Larry Olsen [00:05:04] You know, being a parent is not the easiest thing for any of us to take on. And being as involved as you were in developing your career and creating a legacy so that your boys can ultimately take over. How did you manage that to be able to regulate some time to be part of their development?


Tom Rudnai [00:05:29] Well, that’s probably more challenging part of our business, because the hours are long weekends. I’ve always emphasized when I had the opportunity to imagine that work life balance is so important. And you only have one shot with your children because they grow up so quickly. And you know, they go from being born to, you know, leaving the house and going off to college. And, you know, typically when they come out of college, they they’re on their own and their time goes so fast. And you know, I always talked to a lot of our team members here that are new parents. So I go, Listen, you need to spend as much time with your kids as possible because they’re going to grow up and be out of the house quicker than, you know, and you’re going to not realize when the time went.
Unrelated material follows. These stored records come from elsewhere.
Lemma run_pipeline_fails_before_any_work_witness :
  fetch_links_post unreachable_env = Raise HTTPError
  ∧ (∃ w', run_pipeline unreachable_env world_with_history
           = (Raise HTTPError, w')
           ∧ files w' = files world_with_history)
  ∧ files world_with_cut_state !! STATE_FILE = Some (Raw [])
  ∧ not_json [] = true
  ∧ ∃ w', run_pipeline sample_env world_with_cut_state
          = (Raise JSONDecodeError, w')
          ∧ files w' = files world_with_cut_state
          ∧ trace w' = [].
Proof.
  split; [reflexivity|]. split.
  - destruct (run_pipeline_fails_before_any_work unreachable_env
                world_with_history HTTPError (or_introl eq_refl))
      as (w' & Hrun & Hfiles & _).
    exists w'. split; [exact Hrun | exact Hfiles].
  - assert (Hfile : files world_with_cut_state !! STATE_FILE = Some (Raw []))
      by (vm_compute; reflexivity).
    split; [exact Hfile|]. split; [reflexivity|].
    destruct (run_pipeline_fails_before_any_work sample_env
                world_with_cut_state JSONDecodeError)
      as (w' & Hrun & Hfiles & Htrace & _).
    { right. exists sample_post, [].
      split; [reflexivity|]. split; [exact Hfile|]. split; reflexivity. }
    exists w'. split; [exact Hrun|]. split; [exact Hfiles | exact Htrace].
Defined.

Lemma run_pipeline_touches_only_its_files_witness :
  run_pipeline sample_env world_with_readme
  = (Ok tt, (run_pipeline sample_env world_with_readme).2)
  ∧ files (run_pipeline sample_env world_with_readme).2 !! readme
    = Some (Text (lit "# podcast"))
  ∧ files (run_pipeline sample_env world_with_readme).2
      !! (AUDIO_DIR ++ [lit "nc-links-2025-02-20" ++ lit ".mp3"])
    = Some (Mp3 [1; 2]%Z []).
Proof.
  assert (Hrun : run_pipeline sample_env world_with_readme
                 = (Ok tt, (run_pipeline sample_env world_with_readme).2))
    by (vm_compute; reflexivity).
  split; [exact Hrun|].
  destruct (run_pipeline_touches_only_its_files sample_env world_with_readme
              _ _ Hrun) as (Hfiles & Haudio & _).
  split.
  - rewrite Hfiles.
    + vm_compute. reflexivity.
    + intros [k Hk]. vm_compute in Hk. discriminate Hk.
    + discriminate.
    + discriminate.
    + discriminate.
  - rewrite Haudio.
    + vm_compute. reflexivity.
    + intros Heq. vm_compute in Heq. discriminate Heq.
Defined.

Lemma normal_run_skips_or_publishes_witness :
  run_pipeline sample_env empty_world = (Ok tt, published_world)
  ∧ ∃ st doc,
      loaded_state published_world = Ok st
      ∧ generate_rss rfc_fixed (episodes st) = Ok doc
      ∧ files published_world !! RSS_FILE = Some (Text doc)
      ∧ files published_world !! chapter_path 1 = None.
Proof.
  assert (Hrun : run_pipeline sample_env empty_world = (Ok tt, published_world))
    by (vm_compute; reflexivity).
  split; [exact Hrun|].
  destruct (normal_run_skips_or_publishes sample_env empty_world published_world
              Hrun) as [Hskip|(post & st & segs & doc & H)].
  - exfalso. specialize (Hskip STATE_FILE state_file_not_under).
    vm_compute in Hskip. discriminate Hskip.
  - cbv zeta in H.
    destruct H as (_ & _ & _ & _ & _ & _ & _ & _ & Hst & Hrss & Hfile & Htmp).
    eexists _, doc. split; [exact Hst|]. split; [exact Hrss|].
    split; [exact Hfile|]. apply Htmp, chapter_path_under.
Defined.

Lemma feed_failure_leaves_state_ahead_of_feed_witness :
  loaded_state world_with_bad_date = Ok (mkFeedState [episode_with_bad_date])
  ∧ has_guid (episode_id dated_env) (mkFeedState [episode_with_bad_date])
    = false
  ∧ rfc2822_of_iso dated_env (pub_date episode_with_bad_date) = None
  ∧ (run_pipeline dated_env world_with_bad_date).1
    = Raise (ValueError (lit "20 Feb 2025"))
  ∧ files (run_pipeline dated_env world_with_bad_date).2 !! RSS_FILE
    = Some (Text (lit "<rss/>"))
  ∧ ∃ st', loaded_state (run_pipeline dated_env world_with_bad_date).2 = Ok st'
           ∧ has_guid (episode_id dated_env) st' = true.
Proof.
  assert (Hload : loaded_state world_with_bad_date
                  = Ok (mkFeedState [episode_with_bad_date]))
    by (vm_compute; reflexivity).
  assert (Hguid : has_guid (episode_id dated_env)
                    (mkFeedState [episode_with_bad_date]) = false)
    by (vm_compute; reflexivity).
  assert (Hdate : rfc2822_of_iso dated_env (pub_date episode_with_bad_date)
                  = None) by (vm_compute; reflexivity).
  destruct (loaded_state (run_pipeline dated_env world_with_bad_date).2)
    as [st'|e] eqn:Hload'; [|exfalso; vm_compute in Hload'; discriminate Hload'].
  assert (Hguid' : has_guid (episode_id dated_env) st' = true).
  { vm_compute in Hload'. injection Hload' as <-. vm_compute. reflexivity. }
  assert (Hep : episode_with_bad_date ∈ episodes st').
  { vm_compute in Hload'. injection Hload' as <-. left. }
  split; [exact Hload|]. split; [exact Hguid|]. split; [exact Hdate|].
  split; [vm_compute; reflexivity|].
  destruct (feed_failure_leaves_state_ahead_of_feed dated_env
              world_with_bad_date
              (run_pipeline dated_env world_with_bad_date).1
              (run_pipeline dated_env world_with_bad_date).2
              _ st' episode_with_bad_date
              (surjective_pairing _) Hload Hguid Hload' Hguid' Hep Hdate)
    as (rec & bad & _ & _ & _ & _ & _ & Hrss & _).
  split; [rewrite Hrss; vm_compute; reflexivity|].
  exists st'. split; [reflexivity | exact Hguid'].
Defined.

Lemma rerun_same_day_does_nothing_witness :
  run_pipeline sample_env empty_world = (Ok tt, published_world)
  ∧ files published_world !! STATE_FILE ≠ files empty_world !! STATE_FILE
  ∧ (∃ st1, loaded_state published_world = Ok st1)
  ∧ utc_today garbled_env = utc_today sample_env
  ∧ files (run_pipeline garbled_env published_world).2 = files published_world
  ∧ (run_pipeline garbled_env published_world).1 = Ok tt.
Proof.
  assert (Hrun : run_pipeline sample_env empty_world = (Ok tt, published_world))
    by (vm_compute; reflexivity).
  assert (Hchanged : files published_world !! STATE_FILE
                     ≠ files empty_world !! STATE_FILE).
  { intros Heq. vm_compute in Heq. discriminate Heq. }
  destruct (loaded_state published_world) as [st1|e] eqn:Hload;
    [|exfalso; vm_compute in Hload; discriminate Hload].
  split; [exact Hrun|]. split; [exact Hchanged|].
  split; [by exists st1|]. split; [reflexivity|].
  destruct (rerun_same_day_does_nothing sample_env garbled_env empty_world
              _ _ st1 (run_pipeline garbled_env published_world).1
              (run_pipeline garbled_env published_world).2
              Hrun Hchanged Hload eq_refl (surjective_pairing _))
    as (_ & Hfiles & _ & Hok).
  split; [exact Hfiles|]. exact (Hok sample_post eq_refl).
Defined.

Lemma failed_assembly_keeps_tmp_dir_witness :
  fetch_links_post garbled_env = Ok (Some sample_post)
  ∧ chapter_path 1 ∈ kept_paths garbled_env sample_post
  ∧ undecodable (processed garbled_env sample_post empty_world) (chapter_path 1)
  ∧ ∃ e w', run_pipeline garbled_env empty_world = (Raise e, w')
            ∧ TMP_DIR ∈ dirs w'
            ∧ files w' !! chapter_path 1 = Some (Raw (lit "<html>503</html>")).
Proof.
  assert (Hload : loaded_state empty_world = Ok (mkFeedState []))
    by (vm_compute; reflexivity).
  assert (Hguid : has_guid (episode_id garbled_env) (mkFeedState []) = false)
    by (vm_compute; reflexivity).
  assert (Hkept : kept_paths garbled_env sample_post
                  = [chapter_path 1; chapter_path 3])
    by (vm_compute; reflexivity).
  assert (Hin : chapter_path 1 ∈ kept_paths garbled_env sample_post).
  { rewrite Hkept. left. }
  assert (Hbad : undecodable (processed garbled_env sample_post empty_world)
                             (chapter_path 1)).
  { intros seg tag Heq. vm_compute in Heq. discriminate Heq. }
  split; [reflexivity|]. split; [exact Hin|]. split; [exact Hbad|].
  destruct (failed_assembly_keeps_tmp_dir garbled_env empty_world sample_post
              (mkFeedState []) (chapter_path 1) eq_refl Hload Hguid Hin Hbad)
    as (e & w' & Hrun & Htmp & Hfiles).
  exists e, w'. split; [exact Hrun|]. split; [exact Htmp|].
  rewrite Hfiles. vm_compute. reflexivity.
Defined.

Lemma tmp_dir_left_only_by_assembly_failure_witness :
  (TMP_DIR ∉ dirs empty_world)
  ∧ TMP_DIR ∈ dirs garbled_world
  ∧ ∃ e post,
      (run_pipeline garbled_env empty_world).1 = Raise e
      ∧ fetch_links_post garbled_env = Ok (Some post)
      ∧ last (trace garbled_world)
        = Some (EvAssemble (kept_paths garbled_env post)
                           (episode_path garbled_env))
      ∧ files garbled_world !! STATE_FILE = None.
Proof.
  assert (Hfresh : TMP_DIR ∉ dirs empty_world).
  { intros Hin. by apply not_elem_of_empty in Hin. }
  assert (Hleft : TMP_DIR ∈ dirs garbled_world)
    by (refine (bool_decide_unpack _ _); vm_compute; exact I).
  split; [exact Hfresh|]. split; [exact Hleft|].
  destruct (tmp_dir_left_only_by_assembly_failure garbled_env empty_world
              (run_pipeline garbled_env empty_world).1 garbled_world
              (surjective_pairing _) Hfresh Hleft)
    as (e & post & Hr & Hpost & _ & Hlast & Hstate & _).
  exists e, post. split; [exact Hr|]. split; [exact Hpost|].
  split; [exact Hlast|]. rewrite Hstate. reflexivity.
Defined.

Lemma generate_rss_raises_on_bad_date_witness :
  generate_rss (fun _ => None) two_episodes = Raise (ValueError [])
  ∧ ∃ ep, ep ∈ two_episodes ∧ ValueError [] = ValueError (pub_date ep).
Proof.
  assert (H : generate_rss (fun _ => None) two_episodes = Raise (ValueError []))
    by (vm_compute; reflexivity).
  split; [exact H|].
  destruct (proj2 (generate_rss_raises_on_bad_date (fun _ => None) two_episodes)
              _ H) as (ep & Hin & _ & He).
  exists ep. split; [exact Hin | exact He].
Defined.

Lemma fetch_article_text_min_length_witness :
  ∃ r, fetch_article_text sample_env (lit "https://example.org/a") empty_world
       = (Ok r, mkWorld ∅ ∅ [EvGet (lit "https://example.org/a")])
       ∧ r = Some sample_body
       ∧ (200 ≤ len sample_body)%Z.
Proof.
  destruct (fetch_article_text_min_length sample_env
              (lit "https://example.org/a") empty_world) as (r & Hrun & Hlong & _).
  assert (Hr : r = Some sample_body).
  { assert (Hc : fetch_article_text sample_env (lit "https://example.org/a")
                   empty_world
                 = (Ok (Some sample_body),
                    mkWorld ∅ ∅ [EvGet (lit "https://example.org/a")]))
      by (vm_compute; reflexivity).
    rewrite Hc in Hrun. by injection Hrun as <-. }
  exists r. split; [exact Hrun|]. split; [exact Hr|].
  exact (proj1 (Hlong sample_body Hr)).
Defined.

Lemma xml_is_lossless_witness :
  _xml (lit "R&D <b>") = _xml (xml_unescape (lit "R&amp;D &lt;b&gt;"))
  ∧ lit "R&D <b>" = xml_unescape (lit "R&amp;D &lt;b&gt;").
Proof.
  assert (H : _xml (lit "R&D <b>")
              = _xml (xml_unescape (lit "R&amp;D &lt;b&gt;")))
    by (vm_compute; reflexivity).
  split; [exact H|].
  exact (proj1 (proj2 (xml_is_lossless (lit "R&D <b>"))) _ H).
Defined.

Lemma chapter_text_is_collapsed_and_cut_witness :
  ∃ intro text,
    chapter_text sample_env 1 sample_article sample_body = Ok text
    ∧ length (join [Textwrap.SPACE] (split intro ++ split sample_body)) ≤ 8000
    ∧ text = join [Textwrap.SPACE] (split intro ++ split sample_body).
Proof.
  destruct (chapter_text_is_collapsed_and_cut sample_env 1 sample_article
              sample_body) as (intro & text & Hintro & Htext & _ & _ & _ & Hfull).
  cbv zeta in Hfull. destruct Hfull as [Hshort _].
  assert (Hi : intro = lit "Chapter 1. Fed holds rates. "
                       ++ lit "Fed holds rates, as expected. Reuters").
  { vm_compute in Hintro. injection Hintro as <-. vm_compute. reflexivity. }
  assert (Hlen : length (join [Textwrap.SPACE] (split intro ++ split sample_body))
                 ≤ 8000).
  { rewrite Hi. apply Nat.leb_le. vm_compute. reflexivity. }
  exists intro, text. split; [exact Htext|]. split; [exact Hlen|].
  exact (Hshort Hlen).
Defined.

(** ** The assembler stops at the first bad chapter *)

Lemma from_mp3_decode_error w p :
  undecodable w p → from_mp3 p w = (Raise (decode_error w p), w).
Proof.
  intros H. unfold from_mp3, decode_error. unfold_M.
  destruct (files w !! p) as [[| |a t|]|] eqn:Hp; try done.
  by destruct (H a t).
Qed.

Lemma assemble_loop_first_failure good : ∀ segs p rest n i combined w,
  Forall2 (decodes_to w) good segs →
  undecodable w p →
  assemble_loop n i (good ++ p :: rest) combined w
  = (Raise (decode_error w p), w).
Proof.
  induction good as [|q good IH]; intros segs p rest n i combined w Hdec Hbad.
  - cbn [app assemble_loop]. unfold mbind, M_bind at 1.
    by rewrite from_mp3_decode_error.
  - apply Forall2_cons_inv_l in Hdec as (seg & segs' & Hq & Hrest & ->).
    cbn [app assemble_loop]. unfold mbind, M_bind at 1.
    rewrite (from_mp3_decodes _ _ _ Hq). by eapply IH.
Qed.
So, we try to again try to emphasize that life work balance and I try to do that myself. We always try to talk, but obviously walking the walk is the most important part of it gives you that credibility.  And even though, you know, prior to buying the store here, I work at Longo and Lexus for 21 years. And you know, it was a challenging job when it came to putting a lot of time and effort into it. But I think the kids recognize that that hard work and effort, you know, obviously pay dividends. So, I think they respected that. But I also when I wasn’t working, I, you know, I really focused on the family. So, and I believe they recognize that quite a bit too.


Larry Olsen [00:07:00] You know, so many parents, unfortunately, are not as passionate about their work. It becomes a means to an end. And so, they can bring all that stress home and the family has the impact of it. I’m not going to put words in your in your mouth, but it seems like you love what you do. And if that’s the case, what difference do you think that makes with those long hours when you are home?


Tom Rudnai [00:07:30] Well, clearly coming home in a great mood makes a big difference, working on the job that you don’t really like, you’re not going to be happy. We always tell people, Listen, life’s too short if you don’t enjoy what you’re doing. Go, go find something you’re going to enjoy doing. Because ultimately, if you can wake up in the morning and actually look forward to going to work and enjoying the people you work with and work for the company you represent, then it’s really not a job. And again, I emphasize that with every, every person that I interview, young and old, that you got to like when you walk in here did it feel comfortable? The people you talk to align with your beliefs. And if you can’t answer yes and all that, you know, people looking for that job don’t just take the job because we’re going to offer you a job. Take the job because this is a place that you can call, and virtually call home. We spend more time at what we do than with our friends and family so not enjoying this, you’re not going to succeed. When you love what you do, you’re going to show that, and it’s going to give you opportunities to grow because you’re the type of person that company is going to want to keep long term.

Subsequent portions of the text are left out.